Stereoselective effect of morphine on antinociception and endogenous opioid peptide levels in plasma but not cerebrospinal fluid of dogs

Abstract

Morphine releases endogenous opioids into the circulation of dogs. To test the stereospecificity of this effect, as well as to determine whether morphine also releases endogenous opioids centrally, which might be involved in its antinociceptive action, the effects of (-)-morphine sulfate (10 mg/kg, sc) or (+)-morphine hydrobromide on antinociception in a dog tail-flick test, on semi-quantified morphine-induced signs of salivation, emesis, defecation and ataxia, and on the plasma and cerebrospinal fluid (CSF) levels of endogenous opioid peptides were studied. Plasma and CSF levels of immunoreactive beta-endorphin (i-BE), met-enkephalin (i-ME), leu-enkephalin (i-LE), and dynorphin (i-DY) were quantified by radioimmunoassay in octadecylsilyl-silica cartridge extracts.
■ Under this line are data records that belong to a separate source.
Lemma step_ok pid w w' : step pid w w' ->
  (forall k, data_ok (acct w k).(acc_data)) -> forall k, data_ok (acct w' k).(acc_data).
Proof.
  intros (R & L & B & accounts & data & Hp & ->) Hok k.
  destruct (transaction_evolves accounts data w) as [[u E]|(sc & He & _)].
  - apply close_pmlc_closes in E as (k' & p & _ & _ & _ & Hz & _ & Hs).
    destruct (decide (k = k')) as [->|Hne]; [by rewrite Hz|].
    destruct (Hs k Hne) as [-> _]. apply Hok.
  - apply (He k), Hok.
Qed.

(** A relation on the structs of one type that every transaction follows holds over
    histories. *)
Lemma history_typed `{AccountType T} (Rel : T -> T -> Prop) `{!PreOrder Rel} pid k w w' v :
  (forall v, match inj v with DPmlc _ => False | _ => True end) ->
  (forall (R : Runtime) sc v d', data_step sc (inj v) d' -> exists v', d' = inj v' /\ Rel v v') ->
  history pid w w' -> of_program pid k w -> holds k (inj v) w ->
  of_program pid k w' /\ exists v', holds k (inj v') w' /\ Rel v v'.
Proof.
  intros Hkind Hstep Hh Ho Hd.
  induction Hh as [w|w w1 w2 (R & L & B & accounts & data & Hp & ->) Hh IH] in v, Ho, Hd |- *.
  - split; [done|]. by exists v.
  - subst pid. destruct (transaction_keeps accounts data w k _ Hd Ho) as (Ho' & sc & Hs & _).
    { apply Hkind. }
    destruct (Hstep _ _ _ _ Hs) as (v1 & Hv1 & Hr). destruct (IH v1) as (? & v2 & ? & ?); try done.
    split; [done|]. exists v2. split; [done|]. by etrans.
Qed.
(* ===== verification/Backing.v ===== *)
(** * What backs the balances

    A margin account's reserved balance is a claim on the offers its owner has on the
    books, its locked balance one on the live contracts it is a side of. This file defines
    the two sides of that account, per trader and mint, and the effect of each primitive
    step of a handler on their difference; [Backed] adds them up over the handlers. *)
From S2P Require Import Prelude IntentBook Ledger Governance Attestation World Footprint Totals Solvency MatchIx Intent Settlement Lifecycle BookInvariant BookShape OrderBook Authority Custody Dispatch BookHistory Conservation Balances Effects Trades.

(* ------------------------------------------------------------------ *)
(** ** The two sides *)

(** The terms an instrument and its book trade on, the mint and the bucket, at the
    addresses of both; the bounty at the address of the instrument; and the address, with its
    bump, of a trader's margin account in a mint. *)
Record Terms := {
  tm_trades : gmap Pubkey (Pubkey * Z);
  tm_bounty : Pubkey -> Z;
  tm_margin : Pubkey -> Pubkey -> Pubkey * Z;
}.
#[export] Instance terms_lookup : Lookup Pubkey (Pubkey * Z) Terms := fun k G => G.(tm_trades) !! k.
#[export] Instance terms_subseteq : SubsetEq Terms := fun G G' =>
  (forall k t, G.(tm_trades) !! k = Some t ->
     G'.(tm_trades) !! k = Some t /\ G'.(tm_bounty) k = G.(tm_bounty) k) /\
  G'.(tm_margin) = G.(tm_margin).
#[export] Instance terms_preorder : PreOrder (⊆@{Terms}).
Proof.
  split; [by intros G|]. intros G1 G2 G3 [S1 E1] [S2 E2]. split; [|by rewrite E2].
  intros k t Hk. destruct (S1 k t Hk) as [Hk1 B1]. destruct (S2 k t Hk1) as [Hk2 B2].
  split; [done|by rewrite B2].
Qed.
Lemma terms_weaken (G G' : Terms) k t : G !! k = Some t -> G ⊆ G' -> G' !! k = Some t.
Proof. intros Hk [Hs _]. by apply Hs. Qed.

Definition trades_in (G : Terms) (k m : Pubkey) : bool :=
  from_option (fun t : Pubkey * Z => t.1 =? m) false (G !! k).

(** What a trader's offers hold, fee buffers included. *)
Definition share (o : Pubkey) (f : Offer) : Z :=
  if f.(of_owner) =? o then f.(of_reserved) + f.(of_fee) else 0.
Definition held_for (o : Pubkey) (offs : gmap Z Offer) : Z :=
  map_fold (fun _ f acc => share o f + acc) 0 offs.
(** A trader's collateral in a contract. *)
Definition stake (o : Pubkey) (p : Pmlc) : Z :=
  (if p.(long_owner) =? o then p.(collateral_per_side) else 0)
  + (if p.(short_owner) =? o then p.(collateral_per_side) else 0).

Definition reserved_in (o m _k : Pubkey) (d : AccountData) : Z :=
  match d with
  | DMargin a => if (a.(ma_owner) =? o) && (a.(ma_collateral_mint) =? m)
                 then a.(reserved_collateral) else 0
  | _ => 0
  end.
Definition offered_in (G : Terms) (o m k : Pubkey) (d : AccountData) : Z :=
  match d with DBook b => if trades_in G k m then held_for o (offers b) else 0 | _ => 0 end.
Definition locked_in (o m _k : Pubkey) (d : AccountData) : Z :=
  match d with
  | DMargin a => if (a.(ma_owner) =? o) && (a.(ma_collateral_mint) =? m)
                 then a.(locked_collateral) else 0
  | _ => 0
  end.
Definition staked_in (o m _k : Pubkey) (d : AccountData) : Z :=
  match d with
  | DPmlc p => if (p.(pm_status) =? PMLC_STATUS_LIVE) && (p.(pm_collateral_mint) =? m)
               then stake o p else 0
  | _ => 0
  end.

(** Over the program's accounts: the trader's reserved balances, what their offers hold,
    their locked balances, and their collateral in live contracts. *)
Definition reserved_of (pid o m : Pubkey) (w : World) : Z := sum_over pid (reserved_in o m) w.
Definition offered_by (pid : Pubkey) (G : Terms) (o m : Pubkey) (w : World) : Z :=
  sum_over pid (offered_in G o m) w.
Definition locked_of (pid o m : Pubkey) (w : World) : Z := sum_over pid (locked_in o m) w.
Definition staked_by (pid o m : Pubkey) (w : World) : Z := sum_over pid (staked_in o m) w.

(** The difference of the two sides, at one account. *)
Definition reserve_gap (G : Terms) (o m k : Pubkey) (d : AccountData) : Z :=
  reserved_in o m k d - offered_in G o m k d.
Definition lock_gap (o m k : Pubkey) (d : AccountData) : Z := locked_in o m k d - staked_in o m k d.

#[export] Instance reserve_gap_vanishes G o m : Vanishes (reserve_gap G o m).
Proof. by intros k. Qed.
#[export] Instance lock_gap_vanishes o m : Vanishes (lock_gap o m).
Proof. by intros k. Qed.

(** ** Accounts that fit the terms *)

(** The runtime derives the margin accounts' addresses as the terms say. *)
Definition derives {R : Runtime} (G : Terms) : Prop :=
  forall o m, find_program_address [SEED_MARGIN; key_seed o; key_seed m] = G.(tm_margin) o m.

(** Every offer has contracts left, and reserves a bucket for each. *)
Definition sized (c : Z) (offs : gmap Z Offer) : Prop :=
  map_Forall (fun _ f => 0 < f.(of_left) /\ 0 <= f.(of_fee) /\ f.(of_reserved) = f.(of_left) * c) offs.

Definition fits (G : Terms) (k : Pubkey) (d : AccountData) : Prop :=
  match d with
  | DMargin a => G.(tm_margin) a.(ma_owner) a.(ma_collateral_mint) = (k, a.(ma_bump))
  | DInstrument i =>
      G !! k = Some (i.(ic_collateral_mint), i.(collateral_bucket)) /\
      G !! i.(intent_book) = Some (i.(ic_collateral_mint), i.(collateral_bucket)) /\
      G.(tm_bounty) k = i.(liquidation_bounty_bps)
  | DBook b => whole b /\ forall m c, G !! k = Some (m, c) -> sized c (offers b)
  | DPmlc p => p.(pm_status) = PMLC_STATUS_LIVE ->
      G !! p.(Governance.instrument) = Some (p.(pm_collateral_mint), p.(collateral_per_side))
  | _ => True
  end.

(** The balances of every trader are backed, in every mint. *)
Record backed (pid : Pubkey) (G : Terms) (w : World) : Prop := {
  bk_fits k : (acct w k).(acc_owner) = pid -> fits G k (acct w k).(acc_data);
  bk_terms k m c : G !! k = Some (m, c) ->
    0 < c /\ (acct w k).(acc_owner) = pid /\
    match (acct w k).(acc_data) with DInstrument _ | DBook _ => True | _ => False end;
  bk_reserved o m : reserved_of pid o m w = offered_by pid G o m w;
  bk_locked o m : locked_of pid o m w = staked_by pid o m w;
}.

(* ------------------------------------------------------------------ *)
(** ** What a trader's offers hold, under the operations of the map *)

Lemma held_for_insert o (offs : gmap Z Offer) id f :
  offs !! id = None -> held_for o (<[id := f]> offs) = share o f + held_for o offs.
Proof.
  intros Hn. unfold held_for. apply (map_fold_insert_L (fun _ f acc => share o f + acc)); [|done].
  intros. lia.
Qed.
Lemma held_for_delete o (offs : gmap Z Offer) id f :
  offs !! id = Some f -> held_for o (delete id offs) = held_for o offs - share o f.
Proof.
  intros Hf. rewrite <- (insert_delete_id offs id f Hf) at 2.
  rewrite held_for_insert by apply lookup_delete_eq. lia.
Qed.
Lemma held_for_replace o (offs : gmap Z Offer) id f g :
  offs !! id = Some f -> held_for o (<[id := g]> offs) = held_for o offs - share o f + share o g.
Proof.
  intros Hf. rewrite <- insert_delete_eq, held_for_insert by apply lookup_delete_eq.
  rewrite (held_for_delete _ _ _ f) by done. lia.
Qed.

Lemma held_for_absent o (offs : gmap Z Offer) :
  map_Forall (fun _ f => f.(of_owner) <> o) offs -> held_for o offs = 0.
Proof.
  induction offs as [|id f offs Hn IH] using map_ind; [done|]. intros H.
  rewrite held_for_insert by done. apply map_Forall_insert in H as [Hf H]; [|done].
  rewrite IH by done. unfold share. by rewrite (proj2 (Z.eqb_neq _ _) Hf).
Qed.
Immunoreactive morphine (i-M) levels were measured in unextracted samples. (-)-Morphine treatment significantly increased antinociception, morphine-induced signs, i-M levels in plasma and CSF, and i-BE, i-ME, and i-LE levels in plasma, but not CSF. Levels of i-DY remained constant in plasma and CSF. (+)-Morphine treatment did not alter any of these parameters, indicating that the effects of morphine on nociception, behavioral signs, and plasma endogenous opioids in dogs were stereoselective. It is concluded that morphine does not cause an increase in immunoreactive endogenous opioid peptides in the CSF at the time of its peak antinociceptive effect.